Using the records that appear below, write out exactly the lines from the one with "intros R HT He" through the one with "destruct (T !!", keeping both end lines.

----- Data for this task

Lemma code_range T p s : spelled n2 n7 T -> spells T p s -> V42BIS_N6 <= p < n2.
Proof.
  intros HT H. pose proof range as R. destruct (spells_code n2 n7 T p s HT H) as [Hr|[He _]].
  - unfold is_root in Hr. rewrite N5_value in Hr. lia.
  - unfold entry in He. rewrite N5_value in He. change V42BIS_N6 with 3. lia.
Qed.

Lemma represents_at d T c : represents d T -> 0 <= c < n2 -> exists e, d !! c = Some e /\ length (children e) = 8%nat.
Proof. intros H Hc. apply (rep_node _ _ H). pose proof range as R. unfold V42BIS_MAX_CODEWORDS. lia. Qed.

Lemma modify_at d c f (e : node) : d !! c = Some e -> modify d c f = Some (<[c := f e]> d).
Proof. intros E. unfold modify. by rewrite E. Qed.

Lemma kids_range T p : spelled n2 n7 T -> 0 <= kids T p <= 4096.
Proof.
  intros HT. pose proof (kids_nonneg T p). pose proof (kids_size T p). pose proof (spelled_size n2 n7 T L HT).
  unfold V42BIS_MAX_CODEWORDS in *. lia.
Qed.

Definition same_links (f : node -> node) : Prop := forall e,
  parent_code (f e) = parent_code e /\ leaves (f e) = leaves e /\ node_octet (f e) = node_octet e /\
  length (children (f e)) = length (children e).

Lemma set_child_links o : same_links (fun e => set_child e o).
Proof. intros e. split; [done|]. split; [done|]. split; [done|]. apply length_set_child. Qed.

Lemma clear_child_links o : same_links (fun e => clear_child e o).
Proof. intros e. split; [done|]. split; [done|]. split; [done|]. apply length_clear_child. Qed.

Lemma no_links : same_links (fun e => e).
Proof. by intros e. Qed.

(** A string is added. *)
Lemma represents_add d T c1 p o s e1 ep f : represents d T -> table_ok n2 n7 T c1 -> spells T p s -> is_byte o -> same_links f ->
  d !! c1 = Some e1 -> d !! p = Some ep ->
  represents (<[c1 := leaf_of p o e1]> (<[p := f (more_leaves ep)]> d)) (<[c1 := (p, o)]> T).
Proof.
  intros [R1 R2 R3 R4] Tk Hp Ho Hf E1 Ep. pose proof range as R. pose proof Tk as [A B C].
  pose proof (code_range T p s A Hp) as Hpr. change V42BIS_N6 with 3 in Hpr.
  assert (p <> c1) as Hne by (by apply (spells_not_free n2 n7 T c1 p s)).
  destruct (Hf (more_leaves ep)) as (F1 & F2 & F3 & F4). pose proof B as B'. unfold entry in B'. rewrite N5_value in B'.
  pose proof (kids_range T p A) as Kp.
  split.
  - intros c Hc. destruct (decide (c = c1)) as [->|]; [|rewrite lookup_insert_ne by done; destruct (decide (c = p)) as [->|]].
    + rewrite lookup_insert_eq. eexists. split; [done|]. by destruct (R1 c1 Hc) as (e & E & <-); simplify_eq.
    + rewrite lookup_insert_eq. eexists. split; [done|]. rewrite F4. by destruct (R1 p Hc) as (e & E & <-); simplify_eq.
    + rewrite lookup_insert_ne by done. by apply R1.
  - intros c e Hc He. rewrite kids_insert by done. destruct (decide (c = c1)) as [->|].
    + rewrite lookup_insert_eq in He. simplify_eq. rewrite (proj2 (Z.eqb_neq _ _)) by done.
      rewrite (free_no_kids n2 n7) by done. done.
    + rewrite lookup_insert_ne in He by done. destruct (Z.eqb_spec p c) as [<-|].
      * rewrite lookup_insert_eq in He. simplify_eq. rewrite F2. change (leaves (more_leaves ep)) with (swrap 16 (leaves ep + 1)).
        rewrite (R2 p ep) by done. apply swrap_id; lia.
      * rewrite lookup_insert_ne in He by done. rewrite (R2 c e) by done. lia.
  - intros c e Hc He. destruct (decide (c = c1)) as [->|].
    + rewrite lookup_insert_eq in He. rewrite lookup_insert_eq. simplify_eq. split; [|by apply wrap_id; unfold is_byte in Ho].
      change (u16 p = p). apply wrap_id. lia.
    + rewrite lookup_insert_ne in He by done. rewrite lookup_insert_ne by done. destruct (decide (c = p)) as [->|].
      * rewrite lookup_insert_eq in He. simplify_eq. pose proof (R3 p ep Hc Ep) as Lp. unfold linked in *. rewrite F1, F3. exact Lp.
      * rewrite lookup_insert_ne in He by done. by apply R3.
  - intros c e Hc He. pose proof Hc as Hc'. rewrite N5_value in Hc'. rewrite lookup_insert_ne in He by lia. destruct (decide (c = p)) as [->|].
    + rewrite lookup_insert_eq in He. simplify_eq. rewrite F1. exact (R4 p ep Hc Ep).
    + rewrite lookup_insert_ne in He by done. by apply R4.
Qed.

(** An entry without leaves is detached from its parent. *)
Lemma represents_detach d T c p o ec ep f : represents d T -> spelled n2 n7 T -> T !! c = Some (p, o) -> kids T c = 0 ->
  same_links f -> d !! c = Some ec -> d !! p = Some ep ->
  represents (<[c := ec <| parent_code := no_parent |>]> (<[p := f (less_leaves ep)]> d)) (base.delete c T).
Proof.
  intros [R1 R2 R3 R4] HT Hc Hk Hf Ec Ep. pose proof range as R. destruct (HT c p o Hc) as (He & Ho & s & Hs & _).
  destruct (spells_parent n2 T c p o s Hc He Hs) as (sp & Hsp & _).
  pose proof (code_range T p sp HT Hsp) as Hpr. change V42BIS_N6 with 3 in Hpr.
  assert (p <> c) as Hne by (intros ->; by apply (kids_none T c c o Hk)).
  destruct (Hf (less_leaves ep)) as (F1 & F2 & F3 & F4). pose proof He as B'. unfold entry in B'. rewrite N5_value in B'.
  pose proof (kids_range T p HT) as Kp. pose proof (kids_delete T c p o p Hc) as Kd. rewrite Z.eqb_refl in Kd.
  pose proof (kids_nonneg (base.delete c T) p) as Kn.
  split.
  - intros x Hx. destruct (decide (x = c)) as [->|]; [|rewrite lookup_insert_ne by done; destruct (decide (x = p)) as [->|]].
    + rewrite lookup_insert_eq. eexists. split; [done|]. by destruct (R1 c Hx) as (e & E & <-); simplify_eq.
    + rewrite lookup_insert_eq. eexists. split; [done|]. rewrite F4. by destruct (R1 p Hx) as (e & E & <-); simplify_eq.
    + rewrite lookup_insert_ne by done. by apply R1.
  - intros x e Hx Hxe. rewrite (kids_delete T c p o) by done. destruct (decide (x = c)) as [->|].
    + rewrite lookup_insert_eq in Hxe. simplify_eq. change (leaves ec = kids T c - (if p =? c then 1 else 0)).
      rewrite (R2 c ec), (proj2 (Z.eqb_neq _ _)) by done. lia.
    + rewrite lookup_insert_ne in Hxe by done. destruct (Z.eqb_spec p x) as [<-|].
      * rewrite lookup_insert_eq in Hxe. simplify_eq. rewrite F2. change (leaves (less_leaves ep)) with (swrap 16 (leaves ep - 1)).
        rewrite (R2 p ep) by done. apply swrap_id; lia.
      * rewrite lookup_insert_ne in Hxe by done. rewrite (R2 x e) by done. lia.
  - intros x e Hx Hxe. destruct (decide (x = c)) as [->|].
    + rewrite lookup_insert_eq in Hxe. rewrite lookup_delete_eq. by simplify_eq.
    + rewrite lookup_insert_ne in Hxe by done. rewrite lookup_delete_ne by done. destruct (decide (x = p)) as [->|].
      * rewrite lookup_insert_eq in Hxe. simplify_eq. pose proof (R3 p ep Hx Ep) as Lp. unfold linked in *. rewrite F1, F3. exact Lp.
      * rewrite lookup_insert_ne in Hxe by done. by apply R3.
  - intros x e Hx Hxe. pose proof Hx as Hx'. rewrite N5_value in Hx'. rewrite lookup_insert_ne in Hxe by lia. destruct (decide (x = p)) as [->|].
    + rewrite lookup_insert_eq in Hxe. simplify_eq. rewrite F1. exact (R4 p ep Hx Ep).
    + rewrite lookup_insert_ne in Hxe by done. by apply R4.
Qed.

(** ** Node recovery on the arrays *)

Lemma linked_parent d T c e : represents d T -> spelled n2 n7 T -> entry n2 c -> d !! c = Some e ->
  (T !! c = None /\ parent_code e = no_parent) \/
  (exists p o ep, T !! c = Some (p, o) /\ parent_code e = p /\ node_octet e = o /\ is_byte o /\ 0 <= p < n2 /\
    p <> no_parent /\ d !! p = Some ep /\ length (children ep) = 8%nat).
Proof.
  intros R HT He Hc. pose proof (rep_link _ _ R c e He Hc) as Hl. pose proof range as Rg.
  destruct (T !! c) as [[p o]|] eqn:E; [right|by left]. destruct Hl as [<- <-].
  destruct (HT c _ _ E) as (_ & Ho & s & Hs & _). destruct (spells_parent n2 T c _ _ s E He Hs) as (sp & Hsp & _).
  pose proof (code_range T _ sp HT Hsp) as Hp. change V42BIS_N6 with 3 in Hp.
  destruct (represents_at d T (parent_code e) R ltac:(lia)) as (ep & Ep & Lp). exists (parent_code e), (node_octet e), ep.
  split_and!; [done..|lia|lia|unfold no_parent; lia|done|done].
Qed.

Lemma represents_free d T c e : represents d T -> T !! c = None -> entry n2 c -> d !! c = Some e ->
  represents (<[c := e <| parent_code := no_parent |>]> d) T.
Proof.
  intros R Hn He Hc. pose proof (rep_link _ _ R c e He Hc) as Hl. rewrite Hn in Hl. unfold linked in Hl.
  assert (e <| parent_code := no_parent |> = e) as -> by (destruct e; cbn in *; by subst).
  by rewrite insert_id.
Qed.

Definition keeps_maps (d : dict) (T : table) (d2 : dict) (T2 : table) : Prop := mapped d T -> unique T -> mapped d2 T2.

Lemma unique_delete T c : unique T -> unique (base.delete c T).
Proof. intros U a b x Ha Hb. apply lookup_delete_Some in Ha as [_ Ha], Hb as [_ Hb]. by eapply U. Qed.

Lemma mapped_detach d T c p o ec ep : represents d T -> spelled n2 n7 T -> T !! c = Some (p, o) -> kids T c = 0 ->
  d !! c = Some ec -> d !! p = Some ep -> length (children ep) = 8%nat -> 0 <= p < n2 ->
  keeps_maps d T (<[c := ec <| parent_code := no_parent |>]> (<[p := clear_child (less_leaves ep) o]> d)) (base.delete c T).
Proof.
  intros R HT Hc Hk Ec Ep Lp Hp M U x e q Hx Hq He.
  destruct (HT c p o Hc) as (_ & Ho & _).
  assert (p <> c) as Hne by (intros ->; by apply (kids_none T c c o Hk)).
  destruct (decide (x = c)) as [->|].
  - rewrite lookup_insert_eq in He. simplify_eq. change (has_child _ q) with (has_child ec q). rewrite (M c ec q) by done.
    split; intros [c' Hc']; exfalso; [by apply (kids_none T c c' q Hk)|].
    apply lookup_delete_Some in Hc' as [_ Hc']. by apply (kids_none T c c' q Hk).
  - rewrite lookup_insert_ne in He by done. destruct (decide (x = p)) as [->|].
    + rewrite lookup_insert_eq in He. simplify_eq. rewrite has_clear_child by done.
      change (has_child (less_leaves ep) q) with (has_child ep q). destruct (Z.eqb_spec o q) as [<-|]; cbn [negb andb].
      * split; [done|]. intros [c' Hc']. apply lookup_delete_Some in Hc' as [Hcc Hc']. by destruct Hcc, (U c c' (p, o)).
      * rewrite (M p ep q) by done. split; intros [c' Hc']; exists c'.
        -- rewrite lookup_delete_ne; [done|]. intros <-. rewrite Hc in Hc'. by simplify_eq.
        -- by apply lookup_delete_Some in Hc' as [_ Hc'].
    + rewrite lookup_insert_ne in He by done. rewrite (M x e q) by done. split; intros [c' Hc']; exists c'.
      * rewrite lookup_delete_ne; [done|]. intros <-. rewrite Hc in Hc'. by simplify_eq.
      * by apply lookup_delete_Some in Hc' as [_ Hc'].
Qed.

----------

**Final answer:**
  intros R HT He Hc. pose proof (rep_link _ _ R c e He Hc) as Hl. pose proof range as Rg.
  destruct (T !! c) as [[p o]|] eqn:E; [right|by left]. destruct Hl as [<- <-].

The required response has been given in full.